Researcher(s)
- Morgan Wilson, Biological Sciences, University of Delaware
Faculty Mentor(s)
- Jeremy Bird, Biological Sciences, University of Delaware
Abstract
Bacteriophages are viruses that infect bacteria. These viruses have a strong impact on the natural life cycle of bacteria. One important defense mechanism bacteria have developed to protect themselves against bacteriophage is called CRISPR(Clustered Regularly Interspaced Short Palindromic Repeats). CRISPR consists of short pieces of repeats about twenty to forty base pairs that are palindromic, then spacer sequences which match up to the viral DNA. We have cloned the Type-III-A CRISPR-Cas system from S. epidermidis and made it arabinose inducible in E. coli.

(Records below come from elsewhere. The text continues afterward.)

(* ===== verification/Candidate.v ===== *)
(** * Candidate lifecycle ([domain/candidate/])

    The data of a candidate ([models.py], [source.py], [state.py],
    [reasons.py]) and its state machine ([fsm.py]): [determine_next_state] is a
    function of the current state and of a context; [next] is the step relation
    it induces. *)
From S2P Require Import Prelude PyFloat BrokerUtils.
Local Open Scope Z_scope.

(** ** Data *)

Module CandidateState.
Inductive t :=
| DETECTED | HYDRATING | WATCHING | CONTEXT_READY | DATA_WAIT
| BLOCKED_OBSERVATION | STALE | COOLDOWN | CLOSED.
#[export] Instance eq_dec : EqDecision t.
Proof. solve_decision. Defined.
End CandidateState.
#[export] Existing Instance CandidateState.eq_dec.

Module CandidateSourceType.
Inductive t :=
| CONDITION_ENTER | CONDITION_EXIT | CONDITION_DISCOVERY | CONDITION_LEADER
| CONDITION_PULLBACK | CONDITION_BREAKOUT | CONDITION_RISK_BLOCK | THEME_LEADER
| THEME_CO_LEADER | THEME_FOLLOWER | THEME_SPREADING_MEMBER | MARKET_OBSERVED
| MANUAL_WATCH | MOCK.
#[export] Instance eq_dec : EqDecision t.
Proof. solve_decision. Defined.
End CandidateSourceType.
#[export] Existing Instance CandidateSourceType.eq_dec.

Module CandidateEventType.
Inductive t :=
| SOURCE_DETECTED | SOURCE_UPDATED | SOURCE_EXITED | CANDIDATE_CREATED
| STATE_CHANGED | CONTEXT_REFRESHED | CANDIDATE_CLOSED | CANDIDATE_STALE.
#[export] Instance eq_dec : EqDecision t.
Proof. solve_decision. Defined.
End CandidateEventType.
#[export] Existing Instance CandidateEventType.eq_dec.

Definition ACTIVE_CANDIDATE_STATES : list CandidateState.t :=
  [CandidateState.DETECTED; CandidateState.HYDRATING; CandidateState.WATCHING;
   CandidateState.CONTEXT_READY; CandidateState.DATA_WAIT;
   CandidateState.BLOCKED_OBSERVATION; CandidateState.STALE; CandidateState.COOLDOWN].

Definition THEME_SOURCE_TYPES : list CandidateSourceType.t :=
  [CandidateSourceType.THEME_LEADER; CandidateSourceType.THEME_CO_LEADER;
   CandidateSourceType.THEME_FOLLOWER; CandidateSourceType.THEME_SPREADING_MEMBER].

Definition CONDITION_SOURCE_TYPES : list CandidateSourceType.t :=
  [CandidateSourceType.CONDITION_ENTER; CandidateSourceType.CONDITION_EXIT;
   CandidateSourceType.CONDITION_DISCOVERY; CandidateSourceType.CONDITION_LEADER;
   CandidateSourceType.CONDITION_PULLBACK; CandidateSourceType.CONDITION_BREAKOUT;
   CandidateSourceType.CONDITION_RISK_BLOCK].

(** [tuple(_reason_value(r) for r in reasons)] on strings: upper-cased, blanks
    refused, duplicates kept. *)
Definition reason_values (rs : list string) : res (list string) := upper_reasons rs.

Record CandidateIdentity := {
  id_candidate_instance_id : string;
  id_trade_date : string;
  id_code : string;
  id_name : string;
  id_primary_source_type : CandidateSourceType.t;
  id_primary_source_id : string;
  id_generation : Z
}.

Definition generation_field (v : Z) : res Z := parse_int (JInt v) "generation" (Some 1).

Definition CandidateIdentity_post_init (c : CandidateIdentity) : res CandidateIdentity :=
  let* cid := require_non_empty (id_candidate_instance_id c) "candidate_instance_id" in
  let* trade_date := require_non_empty (id_trade_date c) "trade_date" in
  let* code := validate_code (id_code c) "code" in
  let* name := require_non_empty (id_name c) "name" in
  let* psid := require_non_empty (id_primary_source_id c) "primary_source_id" in
  let* generation := generation_field (id_generation c) in
  Ok {| id_candidate_instance_id := cid; id_trade_date := trade_date; id_code := code;
        id_name := name; id_primary_source_type := id_primary_source_type c;
        id_primary_source_id := psid; id_generation := generation |}.

Record CandidateSourceEvent := {
  se_source_event_id : string;
  se_trade_date : string;
  se_code : string;
  se_name : string;
  se_source_type : CandidateSourceType.t;
  se_source_id : string;
  se_action : string;
  se_event_ts : Z;
  se_observed_at : Z;
  se_candidate_instance_id : option string;
  se_theme_id : option string;
  se_theme_name : option string;
  se_condition_id : option string;
  se_condition_name : option string;
  se_payload : list (string * json);
  se_reason_codes : list string
}.

Definition opt_text (field_name : string) (v : option string) : res (option string) :=
  opt_check (fun t => require_non_empty t field_name) v.

Definition CandidateSourceEvent_post_init (e : CandidateSourceEvent)
    : res CandidateSourceEvent :=
  let* source_event_id := require_non_empty (se_source_event_id e) "source_event_id" in
  let* cid := opt_text "candidate_instance_id" (se_candidate_instance_id e) in
  let* trade_date := require_non_empty (se_trade_date e) "trade_date" in
  let* code := validate_code (se_code e) "code" in
  let* name := require_non_empty (se_name e) "name" in
  let* source_id := require_non_empty (se_source_id e) "source_id" in
  let* action := require_non_empty (se_action e) "action" in
  let* theme_id := opt_text "theme_id" (se_theme_id e) in
  let* theme_name := opt_text "theme_name" (se_theme_name e) in
  let* condition_id := opt_text "condition_id" (se_condition_id e) in
  let* condition_name := opt_text "condition_name" (se_condition_name e) in
  let* reason_codes := reason_values (se_reason_codes e) in
  Ok {| se_source_event_id := source_event_id; se_trade_date := trade_date;
        se_code := code; se_name := name; se_source_type := se_source_type e;
        se_source_id := source_id; se_action := py_upper action;
        se_event_ts := se_event_ts e; se_observed_at := se_observed_at e;
        se_candidate_instance_id := cid; se_theme_id := theme_id;
        se_theme_name := theme_name; se_condition_id := condition_id;
        se_condition_name := condition_name; se_payload := se_payload e;
        se_reason_codes := reason_codes |}.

We chose to use the Type-III-A system because it associates with RNA polymerase and is one of the most widely used systems across prokaryotes. T4 phage are one of the viruses that infect E. coli. T4 phage which undergoes a lytic life cycle which lasts about twenty five minutes. We have looked into how the timing of transcription of the gene impacts bacterial defense against phage infection. Prior research shows that early expressed genes provide a better defense against phage infection. We have successfully cloned the non-coding strand of seven different early transcription genes, four middle transcription genes, and four late transcription genes into the pSEP_CRISPR plasmid which is arabinose inducible. Using the double layer agar assay we have studied five early genes, two middle genes, and two late genes to test the effectiveness of our cloned CRISPR targeting sequences against T4 phage. The plaque number was counted and statistical analysis to determine the impact of each gene in bacterial defense the next day. Based on our preliminary data we have determined that both the function of the gene and the timing of gene transcription has an significant impact on the level of protection of bacteria against bacteriophage conferred by a Type-III-A CRISPR-Cas system.